Heisenberg's Uncertainty Principle states that you can know either the velocity or the direction of an electron, but not both at the same time – at least not in a precise way, you can't. The Hess Uncertainty Principle states that you can't know (precisely) both the speed and the direction of computing. I thought of this during my recent trip to Austin, Texas, where I attended Dell World 2014. Dell turned 30 years old this year, and I never would have predicted, with any accuracy, the new direction that Dell has taken. Nor would I have predicted its current velocity. How could I have known both simultaneously? The short answer is that I couldn't. I'm not even sure that Michael Dell could have predicted, as little as five years ago, the speed and the direction of his company today.
But, this isn't just about Dell; the entire computing industry is accelerating and growing at such a rate that it's really difficult to track. No single person can tell you everything that's going on in this industry. It would require a team of people perhaps numbering in the hundreds to keep pace with the changes, the startups, the advances, the security issues, the capabilities, and the sheer volumes of information.
If you've spent any time in this business, you can look back at storage, data, computing power, server architecture, and memory requirements and find yourself overwhelmed. You're overwhelmed because what we called an enterprise-level server in 2004 would scarcely power the cell phone you now hold in your hand, or because servers now come equipped with more RAM than servers had disk space 10 years ago.
That's the uncertainty of computing. You don't know how big or how fast it's going to grow. Who would have predicted that Twitter would gain popularity in such a short amount of time? Try explaining Twitter to yourself 10 years in the past. Try imagining the amount of data Twitter generates, which some estimates suggest is greater than 100TB of data per day, using 200 bytes per tweet and 500 million tweets per day. As of this writing, there are currently more than 617 million tweets per day and counting. By the end of the article, the number will be well over 620 million. The amount of data generated by our technology is so large that I'm pretty sure data scientists are exclaiming in expletives. The question of what to do with the data that we generate is an interesting one. I once suggested (jokingly) that we turn the moon into a database to store our data and call it a Lunabyte. I'm no longer convinced that it's a silly idea. It's made of the right stuff (no pun or movie reference intended), and it's readily accessible to us.
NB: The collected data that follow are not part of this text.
Lemma lives_ok s s' : lives s s' -> blocks_ok (lf_directory s) (block_leg s) /\ undo_ok (lf_directory s) (undo_leg s) ->
  blocks_ok (lf_directory s') (block_leg s') /\ undo_ok (lf_directory s') (undo_leg s').
Proof.
  intros Hs [Hb Hu]. destruct Hs as [d c u uok bl nm ul rp bs disk d' c' r Hf Hw|d c u bok bl nm ul rp bs previous disk d' u' r Hf Hw
    |d c u alive bl nm ul rp tree disk index d' c' tree' r Hc|d c u alive bl nm ul rp disk d' w' r Hs]; cbn [lf_directory] in *.
  - unfold ChainStore.write_block in Hw. destruct (SeriesWriter.append d (cs_blocks c) bs None disk) as [[d1 w1] r1] eqn:Ha.
    injection Hw as <- <- <-. split.
    + pose proof (leg_write BLOCK_PREFIX BLOCK_RECORD_MAGIC 0 _ _ eq_refl (or_introl eq_refl) block_bounds file_bounds _ _ _ _ _ _ _ _ Hb eq_refl Hf no_trailer Ha) as H.
      destruct r1 as [[]|e|]; exact H.
    + destruct (append_keeps [] [] _ _ _ _ _ _ _ _ Ha) as (Hg & _). eapply (leg_other _ _ _ _ _ _ _ _ Hu Hg).
      destruct (lk_alive _ _ _ _ _ _ _ Hb eq_refl) as [[(C1 & _) Hh _ _ _ _] _]. cbn in C1, Hh.
      eapply append_apart; [| |exact Ha]; [rewrite C1|rewrite Hh]; intros; apply names_apart.
  - unfold UndoStore.write_undo in Hw. destruct (SeriesWriter.append d (us_undo u) bs _ disk) as [[d1 w1] r1] eqn:Ha.
    injection Hw as <- <- <-. split.
    + destruct (append_keeps [] [] _ _ _ _ _ _ _ _ Ha) as (Hg & _). eapply (leg_other _ _ _ _ _ _ _ _ Hb Hg).
      destruct (lk_alive _ _ _ _ _ _ _ Hu eq_refl) as [[(C1 & _) Hh _ _ _ _] _]. cbn in C1, Hh.
      eapply append_apart; [| |exact Ha]; [rewrite C1|rewrite Hh]; intros; apply names_apart.
    + pose proof (leg_write UNDO_PREFIX UNDO_RECORD_MAGIC Undo.TRAILER_BYTES _ _ eq_refl (or_intror eq_refl) undo_bounds file_bounds _ _ _ _ _ _ _ _ Hu eq_refl Hf
        (undo_trailer bs previous) Ha) as H.
      destruct r1 as [[]|e|]; exact H.
  - assert (Hsync : d' = d /\ c' = c /\ names_blocks d c tree disk = false \/
      exists w1 r1, SeriesWriter.sync d (cs_blocks c) disk = (d', w1, r1) /\ cs_blocks c' = w1 /\ names_blocks d c tree disk = is_ok r1).
    { unfold ChainStore.commit, names_blocks in *. destruct (len (t_dirty tree) =? 0); [injection Hc as <- <- <- <-; by left|]. right.
      destruct (SeriesWriter.sync d (cs_blocks c) disk) as [[d1 w1] r1]. exists w1, r1.
      destruct r1 as [[]|e|]; [|by injection Hc as <- <- <- <-..].
      destruct (store_commit (cs_index c) tree index) as [[[[journal t] n]|]|e|]; by injection Hc as <- <- <- <-. }
    destruct Hsync as [(-> & -> & ->)|(w1 & r1 & Hs & Hw1 & ->)]; [done|]. split.
    + pose proof (leg_sync _ _ _ _ _ _ _ _ _ _ _ Hb Hs) as H. unfold block_leg. cbn [lf_chain lf_alive lf_blocks lf_named]. rewrite Hw1.
      by destruct r1.
    + destruct (sync_keeps [] [] _ _ _ _ _ _ Hs) as (Hg & _). eapply (leg_other _ _ _ _ _ _ _ _ Hu Hg). by eapply sync_apart.
  - split.
    + destruct (sync_keeps [] [] _ _ _ _ _ _ Hs) as (Hg & _). eapply (leg_other _ _ _ _ _ _ _ _ Hb Hg). by eapply sync_apart.
    + pose proof (leg_sync _ _ _ _ _ _ _ _ _ _ _ Hu Hs) as H. by destruct r.
Qed.
Lemma elem_enumerate_from {A} k (l : list A) i x : (i, x) ∈ enumerate_from k l <-> k <= i /\ l !! Z.to_nat (i - k) = Some x.
Proof.
  revert k; induction l as [|y l IH]; intros k; cbn [enumerate_from].
  { split; [by intros ?%not_elem_of_nil|]. intros [_ H]. by rewrite lookup_nil in H. }
  rewrite elem_of_cons, IH. split.
  - intros [[= -> ->]|[Hk Hl]]; [rewrite Z.sub_diag; split; [lia|done]|]. split; [lia|].
    replace (Z.to_nat (i - k)) with (S (Z.to_nat (i - (k + 1)))) by lia. done.
  - intros [Hk Hl]. destruct (decide (i = k)) as [->|Hne]; [rewrite Z.sub_diag in Hl; injection Hl as ->; by left|right].
    split; [lia|]. replace (Z.to_nat (i - k)) with (S (Z.to_nat (i - (k + 1)))) in Hl by lia. done.
Qed.
Lemma elem_outstanding returned i : i ∈ Exits.outstanding returned <-> 0 <= i /\ returned !! Z.to_nat i = Some false.
Proof.
  unfold Exits.outstanding, enumerate. rewrite list_elem_of_omap. split.
  - intros ([j done] & Hj & Hi). apply elem_enumerate_from in Hj as [H0 Hl]. rewrite Z.sub_0_r in Hl. destruct done; [done|]. injection Hi as ->. done.
  - intros [H0 Hl]. exists (i, false). split; [|done]. apply elem_enumerate_from. by rewrite Z.sub_0_r.
Qed.

(** The names of the threads that have not returned, in the order of the table. *)
Definition still_running (after : list bool) (threads : list Thread) : list string :=
  omap (M:=list) (fun thread => if bool_decide (after !! Z.to_nat (th_index thread) = Some false) then Some (th_name thread) else None) threads.

Lemma reap_all after threads joined names : Forall (fun thread => 0 <= th_index thread) threads ->
  0 <= joined -> joined + len threads <= u64_max ->
  foldl (Supervisor.reap (Exits.outstanding after)) (joined, names) threads =
    (joined + len threads - len (still_running after threads), names ++ still_running after threads).
Proof.
  intros HF. revert joined names; induction HF as [|thread threads H0 HF IH]; intros joined names Hj Hb; cbn [foldl].
  { rewrite len_nil. cbn. rewrite app_nil_r. f_equal. change (len ([] : list string)) with 0. lia. }
  rewrite len_cons in Hb |- *. pose proof (len_nonneg threads). unfold still_running. cbn [omap list_omap]. fold (still_running after threads).
  unfold Supervisor.reap at 2. cbn [fst snd]. rewrite (bool_decide_ext _ (after !! Z.to_nat (th_index thread) = Some false)).
  2: { rewrite elem_outstanding. naive_solver. }
  destruct (bool_decide _).
  - rewrite IH by lia. rewrite len_cons, <-app_assoc. cbn [app]. f_equal. lia.
  - unfold saturating_add. rewrite Z.min_r by lia. rewrite IH by lia. f_equal. lia.
Qed.

Lemma wait_for_exits_spec deadline skip seen :
  match Supervisor.wait_for_exits deadline skip seen with
  | None => Forall (fun x => Supervisor.waits_for x.2 skip = true /\ x.1 < deadline) seen
  | Some x => exists before later, seen = before ++ x :: later /\
      Forall (fun x => Supervisor.waits_for x.2 skip = true /\ x.1 < deadline) before /\
      (Supervisor.waits_for x.2 skip = false \/ deadline <= x.1)
  end.
Proof.
  induction seen as [|[elapsed returned] seen IH]; cbn [Supervisor.wait_for_exits]; [done|].
  destruct (Supervisor.waits_for returned skip) eqn:Hw; cbn [negb]; [|exists [], seen; split; [done|]; split; [done|by left]].
  unfold saturating_sub. destruct (Z.eqb_spec (Z.max 0 (deadline - elapsed)) 0) as [Hd|Hd].
  { exists [], seen. split; [done|]. split; [done|]. right. cbn. lia. }
  destruct (Supervisor.wait_for_exits deadline skip seen) as [x|].
  - destruct IH as (before & later & -> & HF & Hx). exists ((elapsed, returned) :: before), later. split; [done|].
    split; [constructor; [cbn; split; [done|lia]|done]|done].
  - constructor; [cbn; split; [done|lia]|done].
Qed.

Lemma omap_delete {A B} (f : A -> option B) (l : list A) p x : l !! p = Some x -> f x = None -> omap (M:=list) f (delete p l) = omap (M:=list) f l.
Proof.
  revert p; induction l as [|y l IH]; intros [|p] Hx Hf; cbn in *; [done|done|simplify_eq; by rewrite Hf|].
  specialize (IH p Hx Hf). destruct (f y) as [b|]; [exact (f_equal (cons b) IH)|exact IH].
Qed.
But, this isn't about the moon either. This commentary is about the uncertainty of the computing industry. What seems silly or science fictionesque today is tomorrow's vision of new technology. Ideas that seem impossible, far-fetched, or even "don't quit your day job" worthy might become reality. Those ideas could be life changing. How soon will the next big thing come along to sweep us all away? No one knows the answer. That's the uncertainty that I'm writing about. When ideas can turn 20-something college dropouts into overnight billionaires, I have to wonder what new uncertainty looms on the horizon just beyond our sight. Uncertainty is a problem to solve, a puzzle to unravel, and a new thing to bring to light.
Ten years ago, Dell didn't know about big data or the Internet of Things, Twitter didn't exist, Facebook was an upstart, and the PC was still a big deal. The fate of everything we knew and held as true was uncertain – just as it is now. The computing industry changes too fast and takes unpredictable paths, and I think it's that uncertainty that propels us forward at a speed that one can never accurately predict and in a direction that one can never be sure of. I greatly underestimated Twitter, as the number of tweets today approaches 640 million. Uncertainty, perhaps, is the only thing that is predictable.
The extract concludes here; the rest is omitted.